There were still 20 minutes left, so I ordered a craft beer from Original without the bar and waited. After a while the teacher arrived, who greeted everyone saying that she was Gabriela and that today she would be our salsa teacher and added:
—Guys, salsa is the way we Colombians have to dance about our difficulties and thus overcome them; it is not an easy life in Colombia, but even so we dance as if there were no tomorrow.
—You don’t have to be the best, but you have to dance; So join in without fear, you’re sure to have a good time.
About five of us joined in; I was nervous but determined.
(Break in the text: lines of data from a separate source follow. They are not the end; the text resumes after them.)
(* ===== verification/Gateway.v ===== *)
(** * Gateway: [internal/tunnel/gateway.go]

    The reverse proxy in front of the tunnel servers: what its [Director] makes
    of a request.  [httputil.ReverseProxy] sends the rewritten request on. *)

From S2P Require Import Prelude Effects GoText Url TunnelServer.

Open Scope Z_scope.

(** The part of [http.Request] the director reads and writes. *)
Record Request := mkRequest { req_URL : URL; req_Host : string }.

Section gateway.
Context `{UnicodeData, IPLiterals}.

(** The URL of the parameter [target], which may leave the scheme out. *)
Definition parse_target (target : string) : result URL :=
  match Parse target with
  | Ok u =>
      if eqb_str (url_Scheme u) "" || eqb_str (url_Host u) "" then Parse ("http://" +:+ target)
      else Ok u
  | Err _ => Parse ("http://" +:+ target)
  end.

Definition proxied_scheme (scheme : string) : string :=
  if eqb_str scheme "ws" then "http"%stdpp
  else if eqb_str scheme "wss" then "https"%stdpp
  else scheme.

(** The query the target gets: its own, with the token of the request. *)
Definition target_query (targetURL req : URL) : Values :=
  let token := values_Get "token" (Query req) in
  if eqb_str token "" then Query targetURL else values_Set "token" token (Query targetURL).

Definition redirect (targetURL u : URL) : URL :=
  mkURL (proxied_scheme (url_Scheme targetURL)) (url_Opaque u) (url_User u) (url_Host targetURL)
    (if eqb_str (url_Path targetURL) "" then url_Path u else url_Path targetURL)
    (url_RawPath u) (url_OmitHost u) (url_ForceQuery u) (Encode (target_query targetURL u))
    (url_Fragment u) (url_RawFragment u).

Definition Director (req : Request) : Request :=
  let target := values_Get "target" (Query (req_URL req)) in
  if eqb_str target "" then req
  else
    match parse_target target with
    | Err _ => req
    | Ok targetURL => mkRequest (redirect targetURL (req_URL req)) (url_Host targetURL)
    end.
End gateway.

(** [RunGateway]: every path is proxied; [http.ListenAndServe] only returns with
    an error. *)
Definition RunGateway (listenAddr : string) : M net_event unit :=
  let! err := call (ListenAndServe listenAddr) in
  fail err.

(** ** What is forwarded *)

Section forwards.
Context `{UnicodeData, IPLiterals}.

Lemma Query_redirect targetURL u :
  num_params (target_query targetURL u) <= max_params ->
  Query (redirect targetURL u) = target_query targetURL u.
Proof.
  intros Hn. apply ParseQuery_Encode; [| done]. unfold target_query, values_Set.
  case_match; [apply ParseQuery_nonempty |].
  apply map_Forall_insert_2; [done | apply ParseQuery_nonempty].
Qed.

Lemma get_token_target_query targetURL u :
  values_Get "token" (target_query targetURL u) =
    if eqb_str (values_Get "token" (Query u)) "" then values_Get "token" (Query targetURL)
    else values_Get "token" (Query u).
Proof.
  unfold target_query. destruct (eqb_str _ ""); [done |].
  unfold values_Set, values_Get at 1. by rewrite lookup_insert_eq.
Qed.

Lemma other_target_query targetURL u key :
  key <> "token" -> target_query targetURL u !! key = Query targetURL !! key.
Proof.
  intros Hk. unfold target_query, values_Set. case_match; [done |]. by rewrite lookup_insert_ne.
Qed.

(** What the text of a target means: the URL it is, if it has a scheme and a host,
    and otherwise what it is with [http://] before it. *)
Definition target_means (target : string) (r : result URL) : Prop :=
  (exists u, Parse target = Ok u /\ url_Scheme u <> "" /\ url_Host u <> "" /\ r = Ok u) \/
  (forall u, Parse target = Ok u -> url_Scheme u = "" \/ url_Host u = "") /\
  r = Parse ("http://" +:+ target).

Lemma parse_target_means target r : target_means target r -> parse_target target = r.
Proof.
  unfold parse_target. intros [(u & -> & Hs & Hh & ->) | [Hp ->]].
  - by rewrite (proj2 (eqb_str_false _ _) Hs), (proj2 (eqb_str_false _ _) Hh).
  - destruct (Parse target) as [u | e]; [| done].
    destruct (Hp u eq_refl) as [-> | ->]; [done |]. by rewrite orb_true_r.
Qed.

(** C24: the gateway forwards to what the request names: a request whose target is
    missing or cannot be read as a URL, even with [http://] put before it, is left
    alone; every other one goes to the target's host, which the Host header names
    as well, under the target's path if it has one; a WebSocket's scheme becomes
    the one of HTTP it runs over, [ws] to [http] and [wss] to [https], and any
    other is kept; of the client's own query only the token gets through, the rest
    being the target's, if these are no more parameters than [net/url] reads; and
    nothing else of the URL is touched. *)
Theorem gateway_forwards req :
  let u := req_URL req in
  let target := values_Get "target" (Query u) in
  let out := Director req in
  ((target = "" \/ exists e, target_means target (Err e)) -> out = req) /\
  forall t, target <> "" -> target_means target (Ok t) ->
    url_Host (req_URL out) = url_Host t /\ req_Host out = url_Host t /\
    (url_Scheme t = "ws" -> url_Scheme (req_URL out) = "http") /\
    (url_Scheme t = "wss" -> url_Scheme (req_URL out) = "https") /\
    (url_Scheme t <> "ws" -> url_Scheme t <> "wss" -> url_Scheme (req_URL out) = url_Scheme t) /\
    (url_Path t <> "" -> url_Path (req_URL out) = url_Path t) /\
    (url_Path t = "" -> url_Path (req_URL out) = url_Path u) /\
    (num_params (target_query t u) <= max_params ->
       (forall key, key <> "token" -> Query (req_URL out) !! key = Query t !! key) /\
       values_Get "token" (Query (req_URL out)) =
         (if eqb_str (values_Get "token" (Query u)) "" then values_Get "token" (Query t)
          else values_Get "token" (Query u))) /\
    url_User (req_URL out) = url_User u /\ url_RawPath (req_URL out) = url_RawPath u /\
    url_Fragment (req_URL out) = url_Fragment u /\ url_Opaque (req_URL out) = url_Opaque u.
Proof.
  cbn zeta. unfold Director. split.
  - intros [-> | (e & He)]; [done |]. rewrite (parse_target_means _ _ He). by case_match.
  - intros t Hne Ht. rewrite (proj2 (eqb_str_false _ _) Hne), (parse_target_means _ _ Ht). cbn [req_URL req_Host].
    split_and!; try done; cbn [redirect url_Scheme url_Path].
    + by intros ->.
    + by intros ->.
    + intros Hw Hws. unfold proxied_scheme.
      by rewrite (proj2 (eqb_str_false _ _) Hw), (proj2 (eqb_str_false _ _) Hws).
    + intros Hp. by rewrite (proj2 (eqb_str_false _ _) Hp).
    + by intros ->.
    + intros Hn. rewrite Query_redirect by done. split; [| apply get_token_target_query].
      intros key Hk. by apply other_target_query.
Qed.

(** The escaping of the target's path is lost: its [RawPath] is not taken over, so
    an escaped slash arrives as a slash. *)
Lemma gateway_unescapes_path u :
  url_RawPath u = "" ->
  exists t, parse_target "http://h:1/a%2Fb" = Ok t /\ EscapedPath t = "/a%2Fb" /\
    EscapedPath (redirect t u) = "/a/b".
Proof.
  intros Hr. eexists. split; [vm_compute; reflexivity |]. split; [vm_compute; reflexivity |].
  unfold redirect, EscapedPath. cbn [url_RawPath url_Path]. rewrite Hr. vm_compute. reflexivity.
Qed.
End forwards.
Lemma writeStatus_ok cr id state j t :
  runs (writeStatus cr id state j) t (Val tt) ->
  collect listed_containers t = [] /\
  exists ipv4 health,
    collect wrote_status t = [written_status (dc_Status cr) id state ipv4 health].
Proof.
  unfold writeStatus. intros Hr. run_step; simplify_eq.
  match goal with H : runs (dockerIPv4 _) _ _ |- _ => rename H into Hip end.
  pose proof (collect_unseen listed_containers _ _ _ (ipv4_silent _ _ (fun _ _ _ => eq_refl)) Hip) as Hl.
  pose proof (collect_unseen wrote_status _ _ _ (ipv4_silent _ _ (fun _ _ _ => eq_refl)) Hip) as Hw.
  repeat (run_step; simplify_eq/=). rewrite !collect_app, Hl, Hw. eauto.
Qed.

(** In Observe mode a synchronisation that succeeds reports what the daemon
    listed: the container's identifier and state, or [missing] with every other
    field cleared; the object is marked adopted. *)
Theorem observe_reports cli cr name t :
  runs (sync cli cr name) t (Val tt) ->
  managementModeFor cr = DockerContainerManagementModeObserve ->
  exists l st, collect listed_containers t = [l] /\ collect wrote_status t = [st] /\
    cst_Adopted st = true /\
    match findContainerByName l name with
    | None => st = missing_status
    | Some m => cst_ID st = c_ID m /\ cst_State st = c_State m
    end.
Proof.
  intros Hr Hm. unfold sync in Hr. run_step; subst; [| done].
  rewrite (proj2 (eqb_str_true _ _) Hm) in Hr. exists r. simpl.
  unfold observeRuntime in Hr. destruct (findContainerByName r name) as [m |].
  2:{ repeat (run_step; simplify_eq/=). eexists. by split_and!. }
  run_step; simplify_eq. run_step; simplify_eq.
  match goal with H : runs (runtimeSnapshotFromInspect _ _ _) _ _ |- _ => rename H into Hs end.
  apply writeStatus_ok in Hr as (Hl & ipv4 & health & Hw). simpl.
  rewrite !collect_app, Hl, Hw.
  rewrite (collect_unseen listed_containers _ _ _ (snapshot_silent _ _ _ _ (fun _ _ _ => eq_refl)) Hs).
  rewrite (collect_unseen wrote_status _ _ _ (snapshot_silent _ _ _ _ (fun _ _ _ => eq_refl)) Hs).
  eexists. by split_and!.
Qed.
(** ** The steady state of Enforce mode *)

(** A container that matches its spec is left alone: an enforcing
    synchronisation that finds it running and sees no drift makes no call that
    changes the host, and inspects it once. *)
Theorem enforce_steady_state cli cr name t o l m j js :
  runs (sync cli cr name) t o ->
  managementModeFor cr = DockerContainerManagementModeEnforce ->
  collect listed_containers t = [l] -> findContainerByName l name = Some m ->
  c_State m = containerStateRunning ->
  collect inspected t = j :: js -> needsRecreate j (dc_Spec cr) = Val false ->
  Forall (fun x => mutates_docker x = false) t /\ js = [] /\
  (forall st, st ∈ collect wrote_status t ->
     cst_ID st = c_ID m /\ cst_State st = containerStateRunning).
Proof.
  intros Hr Hmode Hl Hm Hst Hj Hn. unfold sync in Hr.
  run_step; subst; [| done].
  assert (eqb_str (managementModeFor cr) DockerContainerManagementModeObserve = false) as Hobs
    by (by rewrite Hmode).
  rewrite Hobs in Hr. clear Hobs.
  assert (r = l) as -> by (simpl in Hl; congruence). rewrite Hm in Hr.
  run_step; subst; [| done].
  assert (r = j) as -> by (simpl in Hj; congruence). rewrite Hn in Hr.
  apply (proj1 (runs_ret_bind _ _ _ _)) in Hr. cbv beta iota in Hr.
  rewrite Hst, (proj2 (eqb_str_true _ _) eq_refl) in Hr. simpl in Hj.
  split_and!.
  - do 2 (constructor; [done |]). by eapply always_runs; [apply quiet_writeStatus |].
  - assert (always (fun o => inspected o = None)
      (writeStatus cr (c_ID m) containerStateRunning j)) as Hq
      by (unfold writeStatus, dockerIPv4; always_tac).
    injection Hj as <-. by eapply collect_unseen.
  - simpl. match type of Hr with runs _ ?u _ =>
      assert (Forall (fun st => cst_ID st = c_ID m /\ cst_State st = containerStateRunning)
        (collect wrote_status u)) as Hall end.
    { eapply collect_always; [| exact Hr]. unfold writeStatus, dockerIPv4.
      always_tac; simpl; intros; simplify_eq/=; done. }
    by rewrite Forall_forall in Hall.
Qed.
End drift.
The class started with some basic steps; something to shake up the body and get us in the mood; the idea was to follow the count 1,2,3 and 5,6,7 one leg had to move in the opposite direction to the other one at a time and so we continued little by little, step by step from one movement to another with the teacher guiding us, taking us almost like children learning to walk; this was more than a salsa class in Bogotá it was an experience of Colombia a way in which we were connecting more and more to the culture and feeling of the Colombian; the teacher slowly enveloped us in the instructions of the steps and the stories of the Colombian culture and its connection with salsa; after about 40 minutes one of my two right legs had finally been transformed almost magically by Gabriela’s spells into a left leg and amazingly I, a 30-year-old man from northern Germany, was dancing.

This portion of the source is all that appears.